Exécutant hors pair, le nouveau chef du gouvernement revoit de fond en comble la feuille de route de son prédécesseur, Mouloud Hamrouche. Pour sauver encore une fois les apparences, Sid Ahmed Ghozali consulte, en aout 1991, les partis politiques. Étant donné que l’ancien découpage a été dans le collimateur des décideurs, le FFS, par la voix de Hocine Ait Ahmed, suggère un mode de scrutin à la proportionnelle. « Nous avions proposé la proportionnelle sur la base de la wilaya qui permet au parti d’avoir autant de sièges que de suffrages », préconise-t-il. Ce système a certes des inconvénients. Mais, dans la situation de l’Algérie des années 1990, cela aurait empêché un seul parti de s’emparer du pouvoir. Mais, le chef du gouvernement ne semble pas être intéressé par cette solution. Sa préoccupation est de réduire l’influence des réformateurs du FLN et particulièrement celle du FFS.
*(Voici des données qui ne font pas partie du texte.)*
Lemma recv_ok s size w :
  snet_ok s -> (interrupts w < fuel)%nat ->
  exists r out s' w', tnt_io_recv fuel s size w = Some (r, out, s', w') /\ recv_outcome s size [] w r out s' w'.
Proof.
  intros Hs Hf. pose proof (ok_rbuf s Hs) as [Hrb Ho]. unfold block_ok in Hrb. unfold tnt_io_recv, tnt_io_recv_raw.
  destruct (i_buf (rbuf s)) as [|b|b|] eqn:E; try done.
  - destruct (recv_loop_ok (S size) s size [] true w Hs Hf) as (r & s' & w' & new & -> & Hrec & Hl & Hres); [simpl; lia..|].
    do 4 eexists. split; [reflexivity|]. simpl in *.
    assert (waiting s = []) as Hw by (unfold waiting; by rewrite E). unfold recv_outcome.
    destruct Hres as [(-> & -> & Hn & Hall)|(-> & -> & _)].
    + specialize (Hall eq_refl). split; [done|]. split; [apply same_but_rbuf_refl|].
      left. split; [unfold zlen; lia|]. split; [done|]. exists new. split; [done|]. by rewrite Hw, app_nil_r.
    + split; [by apply system_error_ok|]. split; [by apply same_but_rbuf_error; simpl|].
      right. split; [done|]. split; [done|]. split; [done|]. by exists new.
  - assert (rbuf_is s b (i_off (rbuf s)) (i_top (rbuf s))) as Hb by (split; [done|]; split; [done|]; split; [done|]; lia).
    apply (recv_buf_loop_ok (S (S size)) s b (i_off (rbuf s)) (i_top (rbuf s)) size size [] w Hs Hb Hf); simpl; lia.
Qed.

(** ** Sequences of calls *)

Inductive write_op := Send (buf : bytes) | Sendv (iov : list bytes) | Flush.

Definition payload (op : write_op) : bytes :=
  match op with Send buf => buf | Sendv iov => concat iov | Flush => [] end.

Definition run_write (op : write_op) s w : option (Z * snet W Sch * W) :=
  match op with
  | Send buf => tnt_io_send fuel s buf w
  | Sendv iov => tnt_io_sendv fuel s iov w
  | Flush => tnt_io_flush fuel s w
  end.

(** The results, and what the calls leave. *)
Fixpoint run_writes (ops : list write_op) s w : option (list Z * snet W Sch * W) :=
  match ops with
  | [] => Some ([], s, w)
  | op :: ops => '(r, s, w) ← run_write op s w; '(rs, s, w) ← run_writes ops s w; Some (r :: rs, s, w)
  end.

Fixpoint run_recvs (sizes : list nat) s w : option (list Z * list bytes * snet W Sch * W) :=
  match sizes with
  | [] => Some ([], [], s, w)
  | size :: sizes =>
      '(r, out, s, w) ← tnt_io_recv fuel s size w;
      '(rs, outs, s, w) ← run_recvs sizes s w; Some (r :: rs, out :: outs, s, w)
  end.

Lemma run_write_ok op s w :
  snet_ok s -> (interrupts w < fuel)%nat ->
  exists r s' w', run_write op s w = Some (r, s', w') /\ snet_ok s' /\ (interrupts w' <= interrupts w)%nat /\
    got w' = got w /\ (r <> -1 -> written s' w' = written s w ++ payload op) /\
    (op = Flush -> r <> -1 -> sent w' = written s' w').
Proof.
  intros Hs Hf. destruct op as [buf|iov|]; simpl.
  - destruct (send_ok s buf w Hs Hf) as (r & s' & w' & -> & H1 & _ & H2 & [H3 _] & _ & H4). exists r, s', w'.
    repeat (split; [done|]). split; [|done]. by destruct H4 as [[_ ?]|[[-> _]|[-> _]]].
  - destruct (sendv_ok s iov w Hs Hf) as (r & s' & w' & -> & (H1 & _ & H2 & [H3 _] & _ & H4) & _). exists r, s', w'.
    repeat (split; [done|]). split; [|done]. by destruct H4 as [[_ ?]|[[-> _]|[-> _]]].
  - destruct (flush_ok s w Hs Hf) as (r & s' & w' & -> & H1 & _ & H2 & [H3 _] & _ & H4). exists r, s', w'.
    repeat (split; [done|]). unfold written in *. rewrite app_nil_r.
    destruct H4 as [(_ & -> & ->)|(-> & _)]; [|done]. by rewrite app_nil_r.
Qed.

Lemma run_writes_ok ops s w :
  snet_ok s -> (interrupts w < fuel)%nat ->
  exists rs s' w', run_writes ops s w = Some (rs, s', w') /\ snet_ok s' /\ got w' = got w /\
    (Forall (fun r => r <> -1) rs -> written s' w' = written s w ++ concat (payload <$> ops) /\
       (last ops = Some Flush -> sent w' = written s' w')).
Proof.
  revert s w. induction ops as [|op ops IH]; intros s w Hs Hf; simpl.
  { exists [], s, w. split; [done|]. split; [done|]. split; [done|]. intros _. by rewrite app_nil_r. }
  destruct (run_write_ok op s w Hs Hf) as (r & s1 & w1 & -> & Hs1 & Hi & Hg & Hw & Hfl). cbn [mbind option_bind].
  destruct (IH s1 w1 Hs1 ltac:(lia)) as (rs & s2 & w2 & E & Hs2 & Hg2 & Hall). rewrite E. cbn [mbind option_bind].
  exists (r :: rs), s2, w2. split; [done|]. split; [done|]. split; [by rewrite Hg2|].
  intros [Hr Hrs]%Forall_cons. destruct (Hall Hrs) as [Hw2 Hlast].
  split; [by rewrite Hw2, (Hw Hr), <- app_assoc|].
  intros Hl. destruct ops as [|op' ops]; [|by apply Hlast].
  simpl in *. injection E as <- <- <-. injection Hl as ->. by apply Hfl.
Qed.

Lemma run_recvs_ok sizes s w :
  snet_ok s -> (interrupts w < fuel)%nat ->
  exists rs outs s' w', run_recvs sizes s w = Some (rs, outs, s', w') /\ snet_ok s' /\ sent w' = sent w /\
    (Forall (fun r => r <> -1) rs -> rs = Z.of_nat <$> sizes /\ (length <$> outs) = sizes /\
       exists new, got w' = got w ++ new /\ waiting s ++ new = concat outs ++ waiting s').
Proof.
  revert s w. induction sizes as [|size sizes IH]; intros s w Hs Hf; simpl.
  { exists [], [], s, w. split; [done|]. split; [done|]. split; [done|]. intros _. split; [done|]. split; [done|].
    exists []. by rewrite !app_nil_r. }
  destruct (recv_ok s size w Hs Hf) as (r & out & s1 & w1 & -> & Hs1 & _ & Hres). cbn [mbind option_bind].
  assert ((interrupts w1 <= interrupts w)%nat /\ sent w1 = sent w) as [Hi Hsent].
  { by destruct Hres as [(_ & _ & new & (? & ? & _) & _)|(_ & _ & _ & new & (? & ? & _))]. }
  destruct (IH s1 w1 Hs1 ltac:(lia)) as (rs & outs & s2 & w2 & -> & Hs2 & Hsent2 & Hall). cbn [mbind option_bind].
  do 4 eexists. split; [done|]. split; [done|]. split; [by rewrite Hsent2|]. intros [Hr Hrs]%Forall_cons.
  destruct Hres as [(-> & Hl & new & (_ & _ & _ & Hg & _) & Heq)|[-> _]]; [|done].
  destruct (Hall Hrs) as (Hrs2 & Hls & new2 & Hg2 & Heq2). simpl. split; [by f_equal|]. split; [by f_equal|].
  exists (new ++ new2). rewrite Hg2, Hg, <- app_assoc. split; [done|]. simpl in Heq.
  by rewrite <- app_assoc, <- Heq2, (app_assoc out), <- Heq, <- !app_assoc.
Qed.

(** ** Properties *)

(** C18: writes, vectored writes and flushes on a network stream always
    return, whatever the socket answers; as long as they succeed the bytes
    sent and buffered are those written, in order and once, and a flush leaves
    none in the buffer. *)
Theorem writes_in_order ops s w :
  snet_ok s -> (interrupts w < fuel)%nat ->
  exists rs s' w', run_writes ops s w = Some (rs, s', w') /\ snet_ok s' /\ got w' = got w /\
    (Forall (fun r => r <> -1) rs -> written s' w' = written s w ++ concat (payload <$> ops) /\
       (last ops = Some Flush -> sent w' = written s' w')).
Proof. apply run_writes_ok. Qed.

(** C19: receptions always return, whatever the socket answers; as long as
    they succeed each delivers the number of bytes asked for, and the client
    gets the received bytes in order, none lost or twice: what is left is in
    the buffer. *)
Theorem recvs_in_order sizes s w :
  snet_ok s -> (interrupts w < fuel)%nat ->
  exists rs outs s' w', run_recvs sizes s w = Some (rs, outs, s', w') /\ snet_ok s' /\ sent w' = sent w /\
    (Forall (fun r => r <> -1) rs -> rs = Z.of_nat <$> sizes /\ (length <$> outs) = sizes /\
       exists new, got w' = got w ++ new /\ waiting s ++ new = concat outs ++ waiting s').
Proof. apply run_recvs_ok. Qed.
En outre, bien qu’il ne tienne nullement compte des suggestions du FFS, Sid Ahmed Ghozali réduit le nombre des circonscriptions où le FFS est le mieux représenté. « C’est ainsi que nous avons été privés de 40 à 45 sièges », répond Hocine Ait Ahmed à une question d’Akram Belkaid le 24 janvier 1992. Sans revenir en détail sur la période précédant le scrutin, le mode choisi –loin de réparer le découpage certes injuste de son prédécesseur –favorise le FIS. Tout compte fait, ce découpage, bon ou mauvais, a eu l’aval des décideurs. Le 26 décembre 1991, les Algériens sont appelés à élire leurs représentants. Bien que le parti d’Abassi Madani ne pèse que 23% de l’électorat, le FIS rafle la mise. Dès le lendemain, les appels pour l’interruption du processus électoral font leur apparition. Mais, a-t-on le droit, dans une République digne de ce nom, de remettre en cause le choix du peuple. Bien qu’on puisse s’opposer au parti vainqueur [les Algériens ont l’habitude depuis l’instauration de la dictature en 1962], la parole du peuple doit être respectée.

Cependant, pour qu’il n’y ait pas d’ambigüité, je ne crois pas personnellement à un projet de société où l’essentiel du programme est tiré de la religion. Car, celle-ci appartient à une sphère privée. Cette précision est importante dans la mesure où les partisans de la poursuite du processus électoral sont systématiquement taxés d’alliés de l’islamisme. Je ferme aussitôt cette parenthèse, car l’objectif de cette note est de rappeler la position courageuse du leader Hocine Ait Ahmed. En fait, bien que le commandement militaire veuille dramatiser la situation, Hocine Ait Ahmed reste confiant. « J’ai rencontré Khaled Nezzar après la victoire du FIS, entre les deux tours. Il m’a demandé à me voir seul. Il m’a demandé mon avis sur la situation. Je lui ai dit qu’il faut, dans le premier temps, aller au deuxième tour qui va se dérouler dans la ferveur. Vous allez voir les Algériens, dès qu’ils voient d’une manière concrète le danger, vont s’engager », propos repris par Samir Ghezlaoui, dans un article de haute qualité sur le parcours de Hocine Ait Ahmed.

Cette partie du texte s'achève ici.